- [What the task asks] Give again, word for word, every line in the entries below from the line with "rs_depth : match" up to and including the line with "None => 0%Z end;", and no other line.
"""
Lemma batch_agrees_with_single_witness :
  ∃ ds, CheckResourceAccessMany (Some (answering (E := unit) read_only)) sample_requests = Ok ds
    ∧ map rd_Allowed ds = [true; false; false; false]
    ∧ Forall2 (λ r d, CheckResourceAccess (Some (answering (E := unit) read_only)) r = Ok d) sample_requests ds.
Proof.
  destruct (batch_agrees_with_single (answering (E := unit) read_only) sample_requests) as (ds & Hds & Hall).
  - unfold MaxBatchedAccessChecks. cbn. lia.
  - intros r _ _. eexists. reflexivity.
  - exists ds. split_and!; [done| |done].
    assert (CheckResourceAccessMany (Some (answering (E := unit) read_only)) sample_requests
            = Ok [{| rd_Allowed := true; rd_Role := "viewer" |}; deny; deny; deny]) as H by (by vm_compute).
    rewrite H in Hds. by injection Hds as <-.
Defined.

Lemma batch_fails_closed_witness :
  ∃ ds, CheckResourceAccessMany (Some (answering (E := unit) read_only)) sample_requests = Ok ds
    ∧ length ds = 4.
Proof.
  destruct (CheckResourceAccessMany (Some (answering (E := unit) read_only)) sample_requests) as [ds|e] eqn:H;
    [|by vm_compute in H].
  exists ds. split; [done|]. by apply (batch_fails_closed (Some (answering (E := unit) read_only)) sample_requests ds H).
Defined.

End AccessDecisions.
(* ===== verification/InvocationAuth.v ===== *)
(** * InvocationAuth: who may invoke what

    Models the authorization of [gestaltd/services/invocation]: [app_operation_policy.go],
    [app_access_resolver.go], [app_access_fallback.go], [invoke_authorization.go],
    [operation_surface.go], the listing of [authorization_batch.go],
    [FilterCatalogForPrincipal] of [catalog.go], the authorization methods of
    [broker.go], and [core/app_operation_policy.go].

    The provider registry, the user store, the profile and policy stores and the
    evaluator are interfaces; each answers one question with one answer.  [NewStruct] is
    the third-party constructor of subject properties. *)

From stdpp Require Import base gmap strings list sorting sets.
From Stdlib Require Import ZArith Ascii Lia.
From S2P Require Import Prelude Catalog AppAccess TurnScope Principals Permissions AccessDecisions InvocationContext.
"""
"""
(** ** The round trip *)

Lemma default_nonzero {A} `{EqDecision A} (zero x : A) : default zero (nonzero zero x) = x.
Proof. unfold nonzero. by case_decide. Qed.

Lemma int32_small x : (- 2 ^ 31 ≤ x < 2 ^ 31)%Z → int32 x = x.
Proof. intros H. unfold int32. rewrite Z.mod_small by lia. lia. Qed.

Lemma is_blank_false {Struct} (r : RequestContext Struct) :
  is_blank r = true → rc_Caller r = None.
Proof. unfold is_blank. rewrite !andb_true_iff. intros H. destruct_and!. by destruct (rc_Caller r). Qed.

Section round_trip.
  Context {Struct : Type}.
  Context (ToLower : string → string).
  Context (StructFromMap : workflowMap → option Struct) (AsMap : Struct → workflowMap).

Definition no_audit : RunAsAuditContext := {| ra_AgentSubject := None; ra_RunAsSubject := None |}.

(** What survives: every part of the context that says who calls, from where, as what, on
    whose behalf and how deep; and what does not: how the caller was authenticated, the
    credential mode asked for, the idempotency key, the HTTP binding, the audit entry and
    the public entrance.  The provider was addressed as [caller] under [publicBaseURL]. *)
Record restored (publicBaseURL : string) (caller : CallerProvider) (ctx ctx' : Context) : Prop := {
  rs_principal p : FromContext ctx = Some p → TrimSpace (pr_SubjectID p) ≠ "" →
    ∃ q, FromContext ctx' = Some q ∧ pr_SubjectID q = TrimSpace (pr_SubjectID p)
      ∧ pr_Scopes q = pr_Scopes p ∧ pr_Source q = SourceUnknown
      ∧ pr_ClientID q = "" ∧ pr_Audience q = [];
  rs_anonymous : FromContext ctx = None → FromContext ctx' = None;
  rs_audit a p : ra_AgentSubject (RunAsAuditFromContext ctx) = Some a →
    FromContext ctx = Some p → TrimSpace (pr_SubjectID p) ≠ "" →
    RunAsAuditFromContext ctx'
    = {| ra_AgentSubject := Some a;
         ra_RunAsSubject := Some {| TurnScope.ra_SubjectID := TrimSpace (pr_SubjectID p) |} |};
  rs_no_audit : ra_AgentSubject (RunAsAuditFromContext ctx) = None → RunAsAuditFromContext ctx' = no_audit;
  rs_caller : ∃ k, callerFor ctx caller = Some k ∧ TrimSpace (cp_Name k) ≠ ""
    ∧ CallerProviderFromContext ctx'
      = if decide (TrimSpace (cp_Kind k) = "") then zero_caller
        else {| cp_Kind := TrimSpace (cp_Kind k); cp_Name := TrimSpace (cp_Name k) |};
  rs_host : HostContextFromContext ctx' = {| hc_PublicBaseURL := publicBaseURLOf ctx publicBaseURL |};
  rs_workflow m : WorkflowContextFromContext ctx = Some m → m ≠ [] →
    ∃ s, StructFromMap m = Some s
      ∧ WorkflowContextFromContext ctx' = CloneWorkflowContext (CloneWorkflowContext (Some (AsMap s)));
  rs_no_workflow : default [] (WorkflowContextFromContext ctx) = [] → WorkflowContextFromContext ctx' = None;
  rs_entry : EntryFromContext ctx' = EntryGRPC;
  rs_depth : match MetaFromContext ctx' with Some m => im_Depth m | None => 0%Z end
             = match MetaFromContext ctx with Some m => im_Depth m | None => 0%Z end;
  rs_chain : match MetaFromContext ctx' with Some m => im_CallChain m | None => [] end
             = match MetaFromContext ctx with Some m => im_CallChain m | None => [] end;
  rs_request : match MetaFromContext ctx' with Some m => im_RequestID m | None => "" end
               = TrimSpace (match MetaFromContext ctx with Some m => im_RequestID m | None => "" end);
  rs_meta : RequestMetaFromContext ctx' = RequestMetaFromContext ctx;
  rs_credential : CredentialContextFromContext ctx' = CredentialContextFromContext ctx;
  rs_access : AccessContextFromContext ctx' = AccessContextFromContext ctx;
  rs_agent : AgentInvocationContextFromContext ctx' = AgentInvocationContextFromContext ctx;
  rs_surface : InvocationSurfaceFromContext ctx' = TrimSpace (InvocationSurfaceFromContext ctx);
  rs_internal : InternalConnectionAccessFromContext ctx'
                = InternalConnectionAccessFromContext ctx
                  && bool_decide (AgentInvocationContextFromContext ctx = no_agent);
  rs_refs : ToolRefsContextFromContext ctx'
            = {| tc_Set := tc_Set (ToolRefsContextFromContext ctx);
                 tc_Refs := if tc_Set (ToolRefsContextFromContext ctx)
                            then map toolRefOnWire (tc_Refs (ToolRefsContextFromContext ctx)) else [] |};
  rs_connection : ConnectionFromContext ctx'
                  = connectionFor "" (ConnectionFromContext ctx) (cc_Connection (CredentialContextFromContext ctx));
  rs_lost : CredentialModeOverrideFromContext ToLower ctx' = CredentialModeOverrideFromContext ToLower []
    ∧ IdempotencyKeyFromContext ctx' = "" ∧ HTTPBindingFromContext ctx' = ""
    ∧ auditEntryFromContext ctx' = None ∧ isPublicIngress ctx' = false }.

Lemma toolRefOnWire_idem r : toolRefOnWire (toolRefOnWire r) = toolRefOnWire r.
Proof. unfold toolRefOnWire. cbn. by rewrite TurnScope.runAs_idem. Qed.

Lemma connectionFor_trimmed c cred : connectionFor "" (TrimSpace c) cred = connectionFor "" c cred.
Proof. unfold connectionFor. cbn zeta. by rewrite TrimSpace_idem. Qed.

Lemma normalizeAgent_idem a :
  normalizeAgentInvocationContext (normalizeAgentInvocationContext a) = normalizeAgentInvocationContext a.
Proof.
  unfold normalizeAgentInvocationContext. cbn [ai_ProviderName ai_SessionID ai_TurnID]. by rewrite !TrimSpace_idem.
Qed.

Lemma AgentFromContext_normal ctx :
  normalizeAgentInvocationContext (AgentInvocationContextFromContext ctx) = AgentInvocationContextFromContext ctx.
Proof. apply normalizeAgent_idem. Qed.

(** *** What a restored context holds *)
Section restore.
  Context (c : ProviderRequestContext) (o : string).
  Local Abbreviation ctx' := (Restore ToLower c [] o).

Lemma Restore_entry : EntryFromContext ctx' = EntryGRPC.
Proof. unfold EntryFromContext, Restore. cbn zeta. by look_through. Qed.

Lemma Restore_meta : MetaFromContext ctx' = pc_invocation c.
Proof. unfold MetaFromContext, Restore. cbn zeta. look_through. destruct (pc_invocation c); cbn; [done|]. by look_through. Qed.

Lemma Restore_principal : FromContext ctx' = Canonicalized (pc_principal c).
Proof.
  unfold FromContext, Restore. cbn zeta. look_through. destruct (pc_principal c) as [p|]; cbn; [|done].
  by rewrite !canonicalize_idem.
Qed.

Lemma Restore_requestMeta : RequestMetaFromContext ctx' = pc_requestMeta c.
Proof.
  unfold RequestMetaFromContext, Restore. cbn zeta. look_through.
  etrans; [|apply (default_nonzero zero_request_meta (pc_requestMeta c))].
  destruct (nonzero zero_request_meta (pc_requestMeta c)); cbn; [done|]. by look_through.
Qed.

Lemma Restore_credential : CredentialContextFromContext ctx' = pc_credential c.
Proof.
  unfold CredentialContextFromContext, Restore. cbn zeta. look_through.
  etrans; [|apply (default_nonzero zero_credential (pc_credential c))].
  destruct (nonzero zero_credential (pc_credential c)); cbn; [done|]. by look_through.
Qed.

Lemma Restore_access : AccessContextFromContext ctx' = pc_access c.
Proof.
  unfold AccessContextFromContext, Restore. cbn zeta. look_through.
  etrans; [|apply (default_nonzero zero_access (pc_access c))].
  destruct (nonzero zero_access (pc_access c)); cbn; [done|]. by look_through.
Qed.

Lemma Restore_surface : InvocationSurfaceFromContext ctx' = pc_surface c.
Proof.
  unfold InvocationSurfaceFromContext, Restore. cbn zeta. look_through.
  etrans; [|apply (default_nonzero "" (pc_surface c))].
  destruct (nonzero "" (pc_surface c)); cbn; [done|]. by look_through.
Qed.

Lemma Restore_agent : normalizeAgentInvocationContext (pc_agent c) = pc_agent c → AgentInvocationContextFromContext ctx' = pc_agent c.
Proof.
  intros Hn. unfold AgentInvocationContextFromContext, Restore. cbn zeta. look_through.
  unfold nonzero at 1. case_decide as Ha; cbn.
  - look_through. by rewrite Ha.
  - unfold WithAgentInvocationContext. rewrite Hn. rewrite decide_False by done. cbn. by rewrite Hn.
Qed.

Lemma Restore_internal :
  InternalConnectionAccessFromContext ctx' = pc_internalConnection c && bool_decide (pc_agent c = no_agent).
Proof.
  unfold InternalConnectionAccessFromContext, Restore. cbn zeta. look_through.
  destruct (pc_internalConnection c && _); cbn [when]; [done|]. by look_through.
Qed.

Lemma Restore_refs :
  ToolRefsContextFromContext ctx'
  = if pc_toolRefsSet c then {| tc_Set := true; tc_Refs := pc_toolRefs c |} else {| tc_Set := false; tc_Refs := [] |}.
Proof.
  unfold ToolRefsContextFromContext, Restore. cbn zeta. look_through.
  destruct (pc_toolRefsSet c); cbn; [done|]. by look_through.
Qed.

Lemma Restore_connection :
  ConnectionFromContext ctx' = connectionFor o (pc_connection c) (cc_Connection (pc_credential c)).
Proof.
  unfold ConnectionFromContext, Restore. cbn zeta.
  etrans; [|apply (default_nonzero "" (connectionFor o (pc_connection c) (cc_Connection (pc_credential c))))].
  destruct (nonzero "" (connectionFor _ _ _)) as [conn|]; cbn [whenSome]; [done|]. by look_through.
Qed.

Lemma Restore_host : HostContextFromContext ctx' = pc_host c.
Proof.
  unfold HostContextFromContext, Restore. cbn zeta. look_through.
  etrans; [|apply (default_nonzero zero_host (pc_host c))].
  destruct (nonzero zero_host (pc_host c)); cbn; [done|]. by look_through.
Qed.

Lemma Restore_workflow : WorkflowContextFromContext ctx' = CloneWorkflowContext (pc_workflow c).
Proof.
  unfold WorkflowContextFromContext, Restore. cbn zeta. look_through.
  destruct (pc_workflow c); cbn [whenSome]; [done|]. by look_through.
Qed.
"""
- [Exercise answer]
  rs_depth : match MetaFromContext ctx' with Some m => im_Depth m | None => 0%Z end
             = match MetaFromContext ctx with Some m => im_Depth m | None => 0%Z end;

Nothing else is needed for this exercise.